*INSTRUCTIONS FOR THE TASK*:
The entries below contain a line with "(** * swr-idb-cache: the" and a line with "Definition t : Type := list (TKey * V).". Retype exactly everything from the first down to the second, both included, and nothing else.
*** TASK INPUT ***
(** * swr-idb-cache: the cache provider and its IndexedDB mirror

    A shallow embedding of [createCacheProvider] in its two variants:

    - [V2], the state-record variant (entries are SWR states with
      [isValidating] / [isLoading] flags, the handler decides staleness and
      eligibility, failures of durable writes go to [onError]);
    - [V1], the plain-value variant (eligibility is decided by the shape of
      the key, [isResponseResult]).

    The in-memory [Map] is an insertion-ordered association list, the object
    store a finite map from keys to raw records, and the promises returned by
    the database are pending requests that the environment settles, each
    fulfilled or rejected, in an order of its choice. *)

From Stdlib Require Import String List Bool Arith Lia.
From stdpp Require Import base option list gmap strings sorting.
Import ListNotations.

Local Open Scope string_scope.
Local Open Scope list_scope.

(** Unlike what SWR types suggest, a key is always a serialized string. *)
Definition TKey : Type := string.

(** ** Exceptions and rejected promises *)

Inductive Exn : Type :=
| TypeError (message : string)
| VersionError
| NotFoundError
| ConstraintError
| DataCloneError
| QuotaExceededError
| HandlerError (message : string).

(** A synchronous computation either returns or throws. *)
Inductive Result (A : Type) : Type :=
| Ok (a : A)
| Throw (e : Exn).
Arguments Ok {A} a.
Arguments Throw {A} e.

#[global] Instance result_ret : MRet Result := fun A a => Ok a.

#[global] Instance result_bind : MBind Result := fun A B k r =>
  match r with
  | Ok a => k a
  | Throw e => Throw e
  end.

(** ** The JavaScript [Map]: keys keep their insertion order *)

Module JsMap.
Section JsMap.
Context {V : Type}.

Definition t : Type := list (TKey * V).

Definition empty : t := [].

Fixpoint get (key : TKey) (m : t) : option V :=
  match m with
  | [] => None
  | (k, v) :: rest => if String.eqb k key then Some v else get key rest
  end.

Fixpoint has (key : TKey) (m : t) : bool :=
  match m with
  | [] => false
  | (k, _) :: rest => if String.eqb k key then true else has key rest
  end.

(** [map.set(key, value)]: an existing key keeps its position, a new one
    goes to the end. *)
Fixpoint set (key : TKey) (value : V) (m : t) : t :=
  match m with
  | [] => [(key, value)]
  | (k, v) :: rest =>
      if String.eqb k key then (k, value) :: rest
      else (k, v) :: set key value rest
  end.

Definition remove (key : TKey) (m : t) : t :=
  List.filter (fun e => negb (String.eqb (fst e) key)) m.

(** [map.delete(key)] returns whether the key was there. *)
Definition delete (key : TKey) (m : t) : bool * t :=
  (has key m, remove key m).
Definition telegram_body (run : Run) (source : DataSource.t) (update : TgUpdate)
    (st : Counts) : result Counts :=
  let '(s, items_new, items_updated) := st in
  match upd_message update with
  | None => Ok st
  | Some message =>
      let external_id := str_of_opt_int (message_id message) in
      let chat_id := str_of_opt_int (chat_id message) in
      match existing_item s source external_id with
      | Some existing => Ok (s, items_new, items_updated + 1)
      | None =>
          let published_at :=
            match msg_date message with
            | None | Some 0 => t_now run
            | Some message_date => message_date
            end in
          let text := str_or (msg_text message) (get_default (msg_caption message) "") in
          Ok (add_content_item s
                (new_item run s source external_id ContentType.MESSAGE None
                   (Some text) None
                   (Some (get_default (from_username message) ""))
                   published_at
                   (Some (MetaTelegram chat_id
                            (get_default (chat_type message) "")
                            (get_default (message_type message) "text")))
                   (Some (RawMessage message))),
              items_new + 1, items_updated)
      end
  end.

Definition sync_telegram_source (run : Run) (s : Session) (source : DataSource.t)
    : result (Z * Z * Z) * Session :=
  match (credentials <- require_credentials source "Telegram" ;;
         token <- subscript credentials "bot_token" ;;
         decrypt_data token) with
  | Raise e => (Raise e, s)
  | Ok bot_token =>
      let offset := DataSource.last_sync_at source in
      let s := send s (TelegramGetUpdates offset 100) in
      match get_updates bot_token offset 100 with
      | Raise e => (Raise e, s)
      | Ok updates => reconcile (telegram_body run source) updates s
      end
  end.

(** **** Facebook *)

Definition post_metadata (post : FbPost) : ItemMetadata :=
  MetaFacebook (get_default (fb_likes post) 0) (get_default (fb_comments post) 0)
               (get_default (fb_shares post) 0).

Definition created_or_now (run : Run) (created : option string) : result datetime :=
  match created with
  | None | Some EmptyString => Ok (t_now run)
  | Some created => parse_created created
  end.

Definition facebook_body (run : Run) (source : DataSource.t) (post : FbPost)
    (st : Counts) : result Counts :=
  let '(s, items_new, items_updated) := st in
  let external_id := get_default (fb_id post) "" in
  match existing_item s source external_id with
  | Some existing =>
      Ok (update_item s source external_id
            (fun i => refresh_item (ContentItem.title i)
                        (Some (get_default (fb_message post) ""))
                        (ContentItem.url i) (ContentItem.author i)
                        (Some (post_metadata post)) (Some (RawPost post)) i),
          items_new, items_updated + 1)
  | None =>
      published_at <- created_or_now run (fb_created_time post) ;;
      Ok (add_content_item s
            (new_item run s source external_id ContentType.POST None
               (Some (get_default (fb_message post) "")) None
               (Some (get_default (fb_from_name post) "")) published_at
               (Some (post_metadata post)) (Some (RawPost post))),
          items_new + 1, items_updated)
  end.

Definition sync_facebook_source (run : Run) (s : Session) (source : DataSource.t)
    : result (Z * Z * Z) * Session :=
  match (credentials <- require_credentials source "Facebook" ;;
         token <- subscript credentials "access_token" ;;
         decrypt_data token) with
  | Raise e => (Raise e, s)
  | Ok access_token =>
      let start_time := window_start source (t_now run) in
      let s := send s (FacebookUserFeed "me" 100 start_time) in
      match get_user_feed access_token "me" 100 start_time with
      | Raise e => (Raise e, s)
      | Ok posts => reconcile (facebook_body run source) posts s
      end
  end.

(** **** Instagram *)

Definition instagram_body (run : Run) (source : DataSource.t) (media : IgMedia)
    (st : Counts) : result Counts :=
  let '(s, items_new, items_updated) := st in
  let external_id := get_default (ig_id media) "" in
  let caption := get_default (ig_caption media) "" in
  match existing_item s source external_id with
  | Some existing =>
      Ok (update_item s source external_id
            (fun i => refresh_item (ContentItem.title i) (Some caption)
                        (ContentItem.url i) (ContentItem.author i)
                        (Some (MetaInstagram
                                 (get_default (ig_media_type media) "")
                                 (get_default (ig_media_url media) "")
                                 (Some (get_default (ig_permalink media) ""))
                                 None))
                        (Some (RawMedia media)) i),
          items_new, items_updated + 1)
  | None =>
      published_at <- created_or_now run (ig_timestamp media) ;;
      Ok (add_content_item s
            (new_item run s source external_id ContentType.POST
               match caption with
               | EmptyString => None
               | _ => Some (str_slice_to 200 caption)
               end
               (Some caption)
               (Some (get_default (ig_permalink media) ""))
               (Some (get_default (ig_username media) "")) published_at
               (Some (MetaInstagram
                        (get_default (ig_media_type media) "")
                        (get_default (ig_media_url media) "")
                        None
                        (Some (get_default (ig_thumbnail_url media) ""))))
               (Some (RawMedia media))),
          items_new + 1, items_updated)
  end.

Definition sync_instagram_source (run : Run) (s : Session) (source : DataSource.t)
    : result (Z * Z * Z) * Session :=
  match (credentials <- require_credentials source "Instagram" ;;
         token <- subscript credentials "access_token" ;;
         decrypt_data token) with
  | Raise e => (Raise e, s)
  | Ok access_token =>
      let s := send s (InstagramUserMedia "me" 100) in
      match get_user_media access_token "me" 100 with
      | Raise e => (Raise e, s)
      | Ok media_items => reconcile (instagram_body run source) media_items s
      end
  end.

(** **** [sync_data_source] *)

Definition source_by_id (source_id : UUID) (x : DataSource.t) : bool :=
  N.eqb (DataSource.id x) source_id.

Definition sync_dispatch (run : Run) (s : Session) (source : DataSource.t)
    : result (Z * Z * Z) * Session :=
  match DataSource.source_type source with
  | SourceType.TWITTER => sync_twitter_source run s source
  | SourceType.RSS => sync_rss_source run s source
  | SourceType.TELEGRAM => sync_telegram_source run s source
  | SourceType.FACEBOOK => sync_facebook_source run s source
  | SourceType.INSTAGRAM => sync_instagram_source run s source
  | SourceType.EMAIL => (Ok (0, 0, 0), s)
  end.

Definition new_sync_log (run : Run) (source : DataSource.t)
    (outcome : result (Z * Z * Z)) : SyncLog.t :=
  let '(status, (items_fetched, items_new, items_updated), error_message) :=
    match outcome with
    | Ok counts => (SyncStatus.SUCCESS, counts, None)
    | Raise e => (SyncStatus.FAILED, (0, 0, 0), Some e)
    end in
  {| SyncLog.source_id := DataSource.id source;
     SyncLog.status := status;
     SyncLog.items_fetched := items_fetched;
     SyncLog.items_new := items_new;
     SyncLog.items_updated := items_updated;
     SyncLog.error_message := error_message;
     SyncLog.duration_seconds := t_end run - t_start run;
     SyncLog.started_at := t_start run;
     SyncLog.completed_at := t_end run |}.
***
*** TASK INPUT ***
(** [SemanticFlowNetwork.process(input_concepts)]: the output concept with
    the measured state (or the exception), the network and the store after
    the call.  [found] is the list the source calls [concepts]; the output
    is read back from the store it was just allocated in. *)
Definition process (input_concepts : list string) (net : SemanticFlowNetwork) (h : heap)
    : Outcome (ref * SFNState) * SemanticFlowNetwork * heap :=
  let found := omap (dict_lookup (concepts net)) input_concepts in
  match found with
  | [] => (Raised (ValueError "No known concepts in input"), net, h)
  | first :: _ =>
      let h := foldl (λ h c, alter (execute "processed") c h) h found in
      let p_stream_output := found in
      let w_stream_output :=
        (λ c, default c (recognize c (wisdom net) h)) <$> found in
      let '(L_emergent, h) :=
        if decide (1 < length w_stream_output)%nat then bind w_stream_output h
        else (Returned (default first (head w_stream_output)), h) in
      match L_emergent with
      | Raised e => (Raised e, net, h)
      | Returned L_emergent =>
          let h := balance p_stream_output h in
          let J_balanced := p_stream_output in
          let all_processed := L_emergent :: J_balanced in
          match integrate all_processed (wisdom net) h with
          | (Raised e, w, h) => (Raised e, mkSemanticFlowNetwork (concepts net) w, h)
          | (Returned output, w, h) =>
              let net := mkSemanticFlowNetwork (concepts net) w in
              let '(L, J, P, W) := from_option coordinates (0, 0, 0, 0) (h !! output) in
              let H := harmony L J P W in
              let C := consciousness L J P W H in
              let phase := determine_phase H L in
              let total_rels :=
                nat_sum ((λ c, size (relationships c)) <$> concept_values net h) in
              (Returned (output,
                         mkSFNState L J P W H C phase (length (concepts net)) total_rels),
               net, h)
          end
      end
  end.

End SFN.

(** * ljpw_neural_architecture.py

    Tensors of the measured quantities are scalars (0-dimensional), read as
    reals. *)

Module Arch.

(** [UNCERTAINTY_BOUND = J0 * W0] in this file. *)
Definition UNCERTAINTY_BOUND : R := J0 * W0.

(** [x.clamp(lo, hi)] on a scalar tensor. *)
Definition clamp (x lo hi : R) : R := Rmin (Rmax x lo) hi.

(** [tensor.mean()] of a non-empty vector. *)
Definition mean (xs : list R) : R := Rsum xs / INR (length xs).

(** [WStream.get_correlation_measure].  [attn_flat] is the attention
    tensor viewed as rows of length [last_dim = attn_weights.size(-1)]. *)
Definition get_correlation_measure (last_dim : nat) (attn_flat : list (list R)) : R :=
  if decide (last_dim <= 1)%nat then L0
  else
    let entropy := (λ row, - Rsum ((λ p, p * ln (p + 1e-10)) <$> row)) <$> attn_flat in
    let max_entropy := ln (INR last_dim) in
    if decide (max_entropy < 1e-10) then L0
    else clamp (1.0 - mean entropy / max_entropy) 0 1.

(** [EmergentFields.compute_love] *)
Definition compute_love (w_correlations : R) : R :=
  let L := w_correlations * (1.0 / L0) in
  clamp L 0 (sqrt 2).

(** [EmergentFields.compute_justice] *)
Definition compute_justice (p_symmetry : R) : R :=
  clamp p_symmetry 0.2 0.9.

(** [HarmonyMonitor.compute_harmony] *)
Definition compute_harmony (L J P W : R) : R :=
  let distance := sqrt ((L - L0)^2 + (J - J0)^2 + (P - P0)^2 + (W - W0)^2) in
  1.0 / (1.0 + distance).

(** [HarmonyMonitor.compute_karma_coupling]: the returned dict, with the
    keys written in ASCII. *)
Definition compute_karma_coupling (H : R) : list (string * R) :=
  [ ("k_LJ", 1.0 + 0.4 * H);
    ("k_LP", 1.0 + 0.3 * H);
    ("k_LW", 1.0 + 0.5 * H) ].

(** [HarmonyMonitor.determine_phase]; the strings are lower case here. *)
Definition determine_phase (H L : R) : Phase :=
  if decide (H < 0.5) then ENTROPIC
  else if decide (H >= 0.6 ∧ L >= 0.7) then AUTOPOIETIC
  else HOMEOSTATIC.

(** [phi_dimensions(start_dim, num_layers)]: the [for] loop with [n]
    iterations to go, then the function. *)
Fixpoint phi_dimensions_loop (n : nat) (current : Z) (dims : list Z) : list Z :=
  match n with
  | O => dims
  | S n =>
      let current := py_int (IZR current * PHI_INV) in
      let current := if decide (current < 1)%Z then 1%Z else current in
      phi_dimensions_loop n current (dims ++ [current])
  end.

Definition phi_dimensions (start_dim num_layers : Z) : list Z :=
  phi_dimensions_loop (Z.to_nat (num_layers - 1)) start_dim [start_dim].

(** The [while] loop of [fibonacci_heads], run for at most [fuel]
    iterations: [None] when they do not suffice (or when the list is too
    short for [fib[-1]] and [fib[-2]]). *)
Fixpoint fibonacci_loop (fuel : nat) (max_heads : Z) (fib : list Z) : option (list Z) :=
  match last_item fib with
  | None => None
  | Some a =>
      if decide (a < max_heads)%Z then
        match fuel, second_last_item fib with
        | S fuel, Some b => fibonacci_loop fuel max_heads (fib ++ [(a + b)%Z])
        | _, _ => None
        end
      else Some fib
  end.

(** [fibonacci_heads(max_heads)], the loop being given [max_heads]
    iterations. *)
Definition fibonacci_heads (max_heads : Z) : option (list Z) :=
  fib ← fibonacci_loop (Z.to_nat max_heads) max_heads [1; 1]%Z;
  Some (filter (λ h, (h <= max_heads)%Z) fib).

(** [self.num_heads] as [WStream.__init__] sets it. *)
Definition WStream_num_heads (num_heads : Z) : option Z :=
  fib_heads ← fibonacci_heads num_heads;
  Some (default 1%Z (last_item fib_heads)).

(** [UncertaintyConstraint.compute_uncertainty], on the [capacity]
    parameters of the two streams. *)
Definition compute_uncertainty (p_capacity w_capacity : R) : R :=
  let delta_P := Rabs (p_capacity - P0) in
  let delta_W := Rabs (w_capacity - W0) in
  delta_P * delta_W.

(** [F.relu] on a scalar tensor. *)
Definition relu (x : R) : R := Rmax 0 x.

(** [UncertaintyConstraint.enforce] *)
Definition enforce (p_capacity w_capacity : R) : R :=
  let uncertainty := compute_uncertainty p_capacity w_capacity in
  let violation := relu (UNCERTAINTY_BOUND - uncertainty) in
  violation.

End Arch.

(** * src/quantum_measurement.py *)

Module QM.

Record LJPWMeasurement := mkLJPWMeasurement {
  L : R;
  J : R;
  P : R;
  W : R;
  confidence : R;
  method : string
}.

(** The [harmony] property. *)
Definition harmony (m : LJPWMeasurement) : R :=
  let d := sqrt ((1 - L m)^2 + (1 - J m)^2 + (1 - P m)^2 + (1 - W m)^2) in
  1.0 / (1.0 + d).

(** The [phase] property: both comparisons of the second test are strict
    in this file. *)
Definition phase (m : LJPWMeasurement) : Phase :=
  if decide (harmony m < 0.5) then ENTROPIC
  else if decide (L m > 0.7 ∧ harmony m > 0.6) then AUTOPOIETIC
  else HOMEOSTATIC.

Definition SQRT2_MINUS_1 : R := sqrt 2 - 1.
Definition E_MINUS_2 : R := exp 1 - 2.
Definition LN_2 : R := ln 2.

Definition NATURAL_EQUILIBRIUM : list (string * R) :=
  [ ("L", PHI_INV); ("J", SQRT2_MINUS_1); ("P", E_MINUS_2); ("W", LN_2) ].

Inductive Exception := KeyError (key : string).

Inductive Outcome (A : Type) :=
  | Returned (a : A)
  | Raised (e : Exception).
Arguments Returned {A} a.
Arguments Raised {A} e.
***
*** TASK INPUT ***
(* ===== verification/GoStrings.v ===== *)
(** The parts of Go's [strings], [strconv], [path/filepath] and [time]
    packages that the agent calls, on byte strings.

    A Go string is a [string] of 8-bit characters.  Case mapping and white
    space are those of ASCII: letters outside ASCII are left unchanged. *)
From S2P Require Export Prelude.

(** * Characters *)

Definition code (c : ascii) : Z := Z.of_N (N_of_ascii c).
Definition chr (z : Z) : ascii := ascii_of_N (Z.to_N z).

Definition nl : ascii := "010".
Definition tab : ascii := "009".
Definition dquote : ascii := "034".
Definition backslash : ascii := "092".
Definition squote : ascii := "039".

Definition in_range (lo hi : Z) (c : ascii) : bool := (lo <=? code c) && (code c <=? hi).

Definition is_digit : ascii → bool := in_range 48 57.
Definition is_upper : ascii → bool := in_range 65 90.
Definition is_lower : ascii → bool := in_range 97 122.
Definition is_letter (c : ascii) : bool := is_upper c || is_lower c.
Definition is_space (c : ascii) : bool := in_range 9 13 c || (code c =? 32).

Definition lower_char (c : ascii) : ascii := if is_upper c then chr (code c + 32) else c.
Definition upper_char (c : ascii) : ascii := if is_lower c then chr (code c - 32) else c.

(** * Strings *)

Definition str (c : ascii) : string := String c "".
***
*ANSWER FOR THIS EXERCISE*:
(** * swr-idb-cache: the cache provider and its IndexedDB mirror

    A shallow embedding of [createCacheProvider] in its two variants:

    - [V2], the state-record variant (entries are SWR states with
      [isValidating] / [isLoading] flags, the handler decides staleness and
      eligibility, failures of durable writes go to [onError]);
    - [V1], the plain-value variant (eligibility is decided by the shape of
      the key, [isResponseResult]).

    The in-memory [Map] is an insertion-ordered association list, the object
    store a finite map from keys to raw records, and the promises returned by
    the database are pending requests that the environment settles, each
    fulfilled or rejected, in an order of its choice. *)

From Stdlib Require Import String List Bool Arith Lia.
From stdpp Require Import base option list gmap strings sorting.
Import ListNotations.

Local Open Scope string_scope.
Local Open Scope list_scope.

(** Unlike what SWR types suggest, a key is always a serialized string. *)
Definition TKey : Type := string.

(** ** Exceptions and rejected promises *)

Inductive Exn : Type :=
| TypeError (message : string)
| VersionError
| NotFoundError
| ConstraintError
| DataCloneError
| QuotaExceededError
| HandlerError (message : string).

(** A synchronous computation either returns or throws. *)
Inductive Result (A : Type) : Type :=
| Ok (a : A)
| Throw (e : Exn).
Arguments Ok {A} a.
Arguments Throw {A} e.

#[global] Instance result_ret : MRet Result := fun A a => Ok a.

#[global] Instance result_bind : MBind Result := fun A B k r =>
  match r with
  | Ok a => k a
  | Throw e => Throw e
  end.

(** ** The JavaScript [Map]: keys keep their insertion order *)

Module JsMap.
Section JsMap.
Context {V : Type}.

Definition t : Type := list (TKey * V).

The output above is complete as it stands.